This invention generally relates to load bearing assemblies, such as ropes or belts in an elevator system. More particularly, this invention relates to a load bearing assembly having discernible markings that provide information regarding a condition of the assembly.
Elevator systems typically include a cab and counterweight that are coupled together using an elongated load bearing member. Typical load bearing members include steel ropes and, more recently, synthetic ropes and multi-element ropes such as polymer coated reinforced belts. The increasing use of elevators in high-rise buildings has given rise to the need for an increasing use of the polymer coated reinforced belts because of their weight-to-strength ratios compared to steel roping arrangements.
Inspecting a load bearing member in an elevator system has been accomplished in several ways. With conventional steel roping, a manual, visual inspection of the rope allows the technician to determine when particular strands of the steel rope are frayed, broken or otherwise worn. This inspection method is limited, however, to the exterior portions of the rope and does not provide any indication of the condition of interior strands of the rope. Additionally, this inspection method is somewhat difficult and time consuming and does not always permit complete inspection of the entire length of the load bearing arrangement.

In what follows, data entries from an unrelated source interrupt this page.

Lemma find_by_prefix {A B} (key : A → string) (val : A → B) (l l' : list A) k v :
  ((λ x, (key x, val x)) <$> l) `prefix_of` ((λ x, (key x, val x)) <$> l') →
  val <$> find_row (λ x, String.eqb (key x) k) l = Some v →
  val <$> find_row (λ x, String.eqb (key x) k) l' = Some v.
Proof.
  revert l'. induction l as [|x l IH]; intros l' [r E]; [done|]. destruct l' as [|x' l']; [done|].
  injection E as E1 E2 E3. simpl. rewrite E1. destruct (String.eqb (key x) k); simpl; [by rewrite E2|].
  apply IH. by exists r.
Qed.

Lemma grown_type s s' k t : grown s s' → device_type_of s k = Some t → device_type_of s' k = Some t.
Proof. intros [Hd _ _ _]. by apply (find_by_prefix dev_id dev_type). Qed.

Lemma grown_interface s s' k i :
  grown s s' → get_interface s k = Some i → ∃ i', get_interface s' k = Some i' ∧ if_key i' = if_key i.
Proof.
  intros [_ [r E] _ _] Hi. apply (f_equal (fmap (M := list) (λ q : string * string * string, (q.1.1, q)))) in E.
  rewrite fmap_app, <-!list_fmap_compose in E.
  assert (if_key <$> get_interface s' k = Some (if_key i)) as (i' & -> & Hk)%fmap_Some_1; [|by exists i'].
  apply (find_by_prefix if_id if_key (interfaces s)); [by eexists|].
  unfold get_interface in Hi. by rewrite Hi.
Qed.

Lemma grown_owner s s' k d :
  grown s s' → if_device_id <$> get_interface s k = Some d → if_device_id <$> get_interface s' k = Some d.
Proof.
  intros Hg (i & Hi & ->)%fmap_Some_1. destruct (grown_interface s s' k i Hg Hi) as (i' & -> & [= _ E _]). simpl. by rewrite E.
Qed.

Lemma end_ids_owners s l x y :
  end_ids s l = Some (x, y) ↔
    if_device_id <$> get_interface s (a_interface_id l) = Some x ∧
    if_device_id <$> get_interface s (b_interface_id l) = Some y.
Proof.
  unfold end_ids. destruct (get_interface s (a_interface_id l)), (get_interface s (b_interface_id l)); simpl; naive_solver.
Qed.

Lemma grown_end_ids s s' l x y : grown s s' → end_ids s l = Some (x, y) → end_ids s' l = Some (x, y).
Proof. intros Hg. rewrite !end_ids_owners. intros []; split; by eapply grown_owner. Qed.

There are similar limitations on using visual inspection techniques on newer ropes. For example, the polymer coated reinforced belts do not permit visual inspection because of the jacket or coating that is typically applied over the cords. Several advances have been proposed for facilitating inspection of such load bearing arrangements. One example is shown in U.S. Pat. No. 5,834,942 where at least one carbon fiber is included in the load bearing member. An electric current is passed through the fiber. By measuring an electrical voltage across that fiber, a determination is made regarding the condition of the load bearing member. This proposal is limited, however, in that it does not provide any information regarding locations of maximum strain along the length of the load bearing member. Moreover, there is no way of guaranteeing that a loss of conductivity through the carbon fiber is directly correlated to strain or damage to the load bearing member. Another shortcoming of such an arrangement is that there is no qualitative information regarding degradation of the load bearing member over time.
There is a need for improved arrangements and methods for determining the condition of load bearing members in elevator systems. This invention provides a unique solution to that problem.

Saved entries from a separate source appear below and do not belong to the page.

(* ===== verification/Outbox.v ===== *)
(** Real-time delivery: [api/endpoints/ws.py] and the broadcaster of [events.py].

    Emitters on any thread put envelopes into a bounded outbox that replaces
    outdated messages; one dispatcher task takes them and sends each to every
    connected client; a heartbeat task drops clients that stopped answering.
    [put] and [get] hold the queue's lock, so they are functions on the list of
    messages.  The tasks run on one event loop and can be interrupted only
    where they await, so the step relation has one step per stretch between two
    awaits. *)

From S2P Require Import Prelude PyFloat EventStore.

(** * The bounded queue *)

Record Envelope := mkEnvelope {
  msg_type : string; msg_kind : string; msg_payload : Payload; msg_topo_version : option Z;
  msg_correlation_id : option string; msg_ts : string
}.

(** [payload.get("id")] where it is true in a condition; the ids are strings. *)
Definition payload_id (p : Payload) : option string :=
  match dict_get p "id" with Some (JStr t) => truthy (Some t) | _ => None end.

Definition coalesce_key (m : Envelope) : option string :=
  let t := msg_type m in
  if String.eqb t "device.status.changed" then (λ d, "dev:" +:+ d +:+ ":status") <$> payload_id (msg_payload m)
  else if String.eqb t "device.optical.updated" then (λ d, "dev:" +:+ d +:+ ":optical") <$> payload_id (msg_payload m)
  else if String.eqb t "deviceMetricsUpdated" then Some "metrics:device"
  else if String.eqb t "linkMetricsUpdated" then Some "metrics:link"
  else None.

(** [for idx in range(n - 1, -1, -1)] *)
Fixpoint find_from (key : string) (dq : list Envelope) (n : nat) : option nat :=
  match n with
  | O => None
  | S idx => if bool_decide ((dq !! idx) ≫= coalesce_key = Some key) then Some idx else find_from key dq idx
  end.

Definition find_index_for_key (key : string) (dq : list Envelope) : option nat := find_from key dq (length dq).

Definition queue_size (maxsize : Z) : nat := Z.to_nat (Z.max 1 maxsize).

Definition is_metrics_key (key : option string) : bool :=
  match key with Some k => starts_with "metrics:" k | None => false end.

(** What a [put] does to the queue; [inr] names the message dropped to make room. *)
Definition put (size : nat) (msg : Envelope) (dq : list Envelope) : list Envelope * option Envelope :=
  let key := coalesce_key msg in
  let found := key ≫= λ k, find_index_for_key k dq in
  match is_metrics_key key, found with
  | true, Some idx => (<[idx := msg]> dq, None)
  | _, _ =>
      if (length dq <? size)%nat then (dq ++ [msg], None)
      else
        match found with
        | Some idx => (<[idx := msg]> dq, None)
        | None => (tail dq ++ [msg], head dq)
        end
  end.

Definition get (dq : list Envelope) : option (Envelope * list Envelope) :=
  match dq with [] => None | m :: rest => Some (m, rest) end.

(** * Publishing: [events.py] *)

Definition map_event_kind (event_type : string) : string :=
  default event_type (dict_get [
    ("device.provisioned", "deviceCreated"); ("device.status.changed", "deviceStatusUpdated");
    ("device.optical.updated", "deviceSignalUpdated"); ("device.provision.warning", "deviceProvisionWarning");
    ("link.created", "linkAdded"); ("link.deleted", "linkDeleted"); ("link.override.changed", "linkOverrideUpdated")] event_type).

Definition envelope (now : string) (ev : Event) : Envelope :=
  mkEnvelope (bus_event_type ev) (map_event_kind (bus_event_type ev)) (bus_payload ev) (bus_topo_version ev) None now.

(** The installed broadcaster: none, the one of the websocket module, or another. *)
Inductive Broadcaster := NoOpBroadcaster | WsBroadcaster | OtherBroadcaster.

(** [DelegatingBroadcaster.publish]: the envelopes it puts, and whether another
    broadcaster was called.  [direct]: the module could be imported and its
    [put] returned; [hook]: the registered publisher returned. *)
Definition delegating_publish (direct hook : bool) (current : Broadcaster) (env : Envelope) : list Envelope * bool :=
  let ws_enqueued := direct || hook in
  let first := if ws_enqueued then [env] else [] in
  match current with
  | NoOpBroadcaster => (first, false)
  | WsBroadcaster => (if ws_enqueued then first else first ++ [env], false)
  | OtherBroadcaster => (first, true)
  end.

(** [publish]: the outbox, the history and the event store. *)
Definition publish_with_fanout (size : nat) (direct hook : bool) (current : Broadcaster) (db_ok : bool) (now : string) (ev : Event)
    (st : list Envelope * (list Event * list EventStoreRecord)) : list Envelope * (list Event * list EventStoreRecord) :=
  (foldl (λ dq m, (put size m dq).1) st.1 (delegating_publish direct hook current (envelope now ev)).1,
   publish db_ok now ev st.2).

(** * The tasks *)

(** Where the dispatcher is: at the top of its loop, asleep because no client was
    connected, in a burst after [n]
    messages, sending a message of a burst to the clients left of the snapshot
    (and those that failed), or in the pause after a burst. *)
Inductive Dispatcher :=
  | AtTop
  | Napping
  | InBurst (n : nat)
  | Sending (n : nat) (msg : Envelope) (todo dead : list nat)
  | Paused.

Inductive Heartbeat := HbStart | HbSleep | HbPing (todo : list nat).

Definition BURST : nat := 256.

(** Clients are numbered in the order they connect.  The outbox is kept with what
    happened to its messages: all that were put, taken and dropped; [received] is
    what each client's socket accepted, [joined] how many messages had been taken
    when it connected; [sockets] the clients whose endpoint still runs. *)
Record Hub := mkHub {
  outbox : list Envelope;
  published : list Envelope; taken : list Envelope; dropped : list Envelope;
  sockets : gset nat; connections : gset nat; last_pong : gmap nat float;
  dispatcher : option Dispatcher; heartbeat : option Heartbeat;
  received : gmap nat (list Envelope); joined : gmap nat nat
}.

Definition initial_hub : Hub := mkHub [] [] [] [] ∅ ∅ ∅ None None ∅ ∅.

Definition with_outbox (dq pub tk dr : list Envelope) (h : Hub) : Hub :=
  mkHub dq pub tk dr (sockets h) (connections h) (last_pong h) (dispatcher h) (heartbeat h) (received h) (joined h).
Definition with_clients (cs : gset nat) (lp : gmap nat float) (h : Hub) : Hub :=
  mkHub (outbox h) (published h) (taken h) (dropped h) (sockets h) cs lp (dispatcher h) (heartbeat h) (received h) (joined h).
Definition with_tasks (d : option Dispatcher) (b : option Heartbeat) (h : Hub) : Hub :=
  mkHub (outbox h) (published h) (taken h) (dropped h) (sockets h) (connections h) (last_pong h) d b (received h) (joined h).
Definition with_received (r : gmap nat (list Envelope)) (h : Hub) : Hub :=
  mkHub (outbox h) (published h) (taken h) (dropped h) (sockets h) (connections h) (last_pong h) (dispatcher h) (heartbeat h) r (joined h).

Definition put_hub (size : nat) (m : Envelope) (h : Hub) : Hub :=
  let '(dq, lost) := put size m (outbox h) in
  with_outbox dq (published h ++ [m]) (taken h) (dropped h ++ option_list lost) h.

(** [websocket_endpoint] up to its loop: register, and start the tasks that do not run. *)
Definition connect (c : nat) (now : float) (h : Hub) : Hub :=
  mkHub (outbox h) (published h) (taken h) (dropped h) ({[c]} ∪ sockets h) ({[c]} ∪ connections h) (<[c := now]> (last_pong h))
    (Some (default AtTop (dispatcher h))) (Some (default HbStart (heartbeat h)))
    (<[c := []]> (received h)) (<[c := length (taken h)]> (joined h)).

(** Its end: unregister; the last client cancels both tasks. *)
Definition leave (c : nat) (h : Hub) : Hub :=
  let h := mkHub (outbox h) (published h) (taken h) (dropped h) (sockets h ∖ {[c]}) (connections h ∖ {[c]})
             (delete c (last_pong h)) (dispatcher h) (heartbeat h) (received h) (joined h) in
  if bool_decide (connections h = ∅) then with_tasks None None h else h.

Definition pong (c : nat) (now : float) (h : Hub) : Hub := with_clients (connections h) (<[c := now]> (last_pong h)) h.

(** The stale clients of a heartbeat. *)
Definition stale (timeout now : float) (h : Hub) : gset nat :=
  filter (λ c, fltb timeout (fsub now (default fzero (last_pong h !! c))) = true) (connections h).

Definition drop_clients (cs : gset nat) (h : Hub) : Hub :=
  with_clients (connections h ∖ cs) (filter (λ p, p.1 ∉ cs) (last_pong h)) h.

Definition after_round (h : Hub) : Hub :=
  with_tasks (dispatcher h) (if bool_decide (connections h = ∅) then None else Some HbSleep) h.

Section steps.
Context (size : nat) (timeout : float).

Inductive step : Hub → Hub → Prop :=
  | emit h m : step h (put_hub size m h)
  | client_connects h c now : c ∉ dom (joined h) → step h (connect c now h)
  | client_leaves h c : c ∈ sockets h → step h (leave c h)
  | client_pongs h c now : c ∈ sockets h → step h (pong c now h)
  (* the dispatcher *)
  | nap_begins h :
      dispatcher h = Some AtTop → connections h = ∅ → step h (with_tasks (Some Napping) (heartbeat h) h)
  | nap_ends h : dispatcher h = Some Napping → step h (with_tasks (Some AtTop) (heartbeat h) h)
  | idle_ends h :                     (* nothing queued, idle for long enough *)
      dispatcher h = Some Napping → outbox h = [] → step h (with_tasks None (heartbeat h) h)
  | burst_begins h :
      dispatcher h = Some AtTop → connections h ≠ ∅ → step h (with_tasks (Some (InBurst 0)) (heartbeat h) h)
  | message_taken h n m rest todo :
      dispatcher h = Some (InBurst n) → n < BURST → get (outbox h) = Some (m, rest) → todo ≡ₚ elements (connections h) →
      step h (with_tasks (Some (Sending n m todo [])) (heartbeat h)
        (with_outbox rest (published h) (taken h ++ [m]) (dropped h) h))
  | burst_ends h n :
      dispatcher h = Some (InBurst n) → n = BURST ∨ outbox h = [] → step h (with_tasks (Some Paused) (heartbeat h) h)
  | send_returns h n m c todo dead :
      dispatcher h = Some (Sending n m (c :: todo) dead) →
      step h (with_tasks (Some (Sending n m todo dead)) (heartbeat h) (with_received (alter (λ l, l ++ [m]) c (received h)) h))
  | send_raises h n m c todo dead :
      dispatcher h = Some (Sending n m (c :: todo) dead) →
      step h (with_tasks (Some (Sending n m todo (dead ++ [c]))) (heartbeat h) h)
  | broadcast_ends h n m dead :
      dispatcher h = Some (Sending n m [] dead) →
      step h (with_tasks (Some (InBurst (S n))) (heartbeat h) (with_clients (connections h ∖ list_to_set dead) (last_pong h) h))
  | pause_ends h : dispatcher h = Some Paused → step h (with_tasks (Some AtTop) (heartbeat h) h)
  (* the heartbeat *)
  | beat_starts h : heartbeat h = Some HbStart → step h (after_round h)
  | beat_wakes h todo :
      heartbeat h = Some HbSleep → todo ≡ₚ elements (connections h) → step h (with_tasks (dispatcher h) (Some (HbPing todo)) h)
  | ping_returns h c todo : heartbeat h = Some (HbPing (c :: todo)) → step h (with_tasks (dispatcher h) (Some (HbPing todo)) h)
  | ping_raises h c todo :
      heartbeat h = Some (HbPing (c :: todo)) → step h (with_tasks (dispatcher h) (Some (HbPing todo)) (drop_clients {[c]} h))
  | round_ends h now : heartbeat h = Some (HbPing []) → step h (after_round (drop_clients (stale timeout now h) h)).

Definition reachable (h : Hub) : Prop := rtc step initial_hub h.
End steps.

In general terms, this invention is a load bearing assembly for use in an elevator system. The inventive arrangement includes a plurality of elongated load bearing members. A jacket at least partially encloses the load bearing members. A plurality of detectable markings are longitudinally spaced on at least one side of the jacket. The markings are spaced apart at some interval along the side of the jacket when the assembly is in a first condition. The spacing between at least two of the markings changes responsive to a change in the condition of the assembly.
Changes in spacings between markings provides an indication of stretch, strain or fatigue conditions. The inventive arrangement permits periodic inspection of the condition of the assembly to determine whether system maintenance or belt replacement may be required. Further, the inventive arrangement permits gathering data regarding a history of performance of the assembly.
The markings may be applied to the jacket of the inventive assembly in a variety of ways. For example, laser marking, etching, stamping or painting may be used. The type of marks and the marking technique chosen will depend, in part, on the selected monitoring or inspection technique and equipment.
In one example, pairs of marks are set at a selected spacing while the spacing between the pairs is not necessarily controlled. By monitoring changes in the spacing between the pairs of marks, which preferably is strictly controlled, an indication of the condition of the assembly in the vicinity of the marks can be discerned.
The various features and advantages of this invention will become apparent to those skilled in the art from the following detailed description of the currently preferred embodiments. The drawings that accompany the detailed description can be briefly described as follows.
A variety of load bearing assemblies 26 can be used within the scope of this invention. Examples include flat belts.
A monitoring device 30 is strategically positioned relative to the load bearing assembly 26 to observe a condition of the load bearing assembly 26. The monitoring device 30 may communicate with a remotely located computer module 32 that is usable by an elevator technician, for example. Alternatively (and additionally in the illustrated example) the monitoring device 30 communicates with a controller 34 that is associated with the cab 22. Such controllers are known, although those included in an arrangement preferably are programmed to communicate with the monitoring device as needed for particular situations. In such examples, where the monitoring device 30 is situated within the hoistway 24 over a long period of time, historical data regarding the particular load bearing assembly 26 associated with the cab 22 may be gathered and stored in memory 34 as desired.
As schematically illustrated in
The markings 40 on the exterior of the load bearing assembly 26 provide a detectable indication of a condition of the load bearing assembly 26. When the distances or spacing between marks changes, that indicates a change in the condition of the load bearing assembly. As the assembly 26 stretches under load, for example, the spacing will change. Similarly, as the load bearing assembly becomes strained or fatigued, there may be an elongation of some regions of the assembly and a corresponding change in the spacing between markings.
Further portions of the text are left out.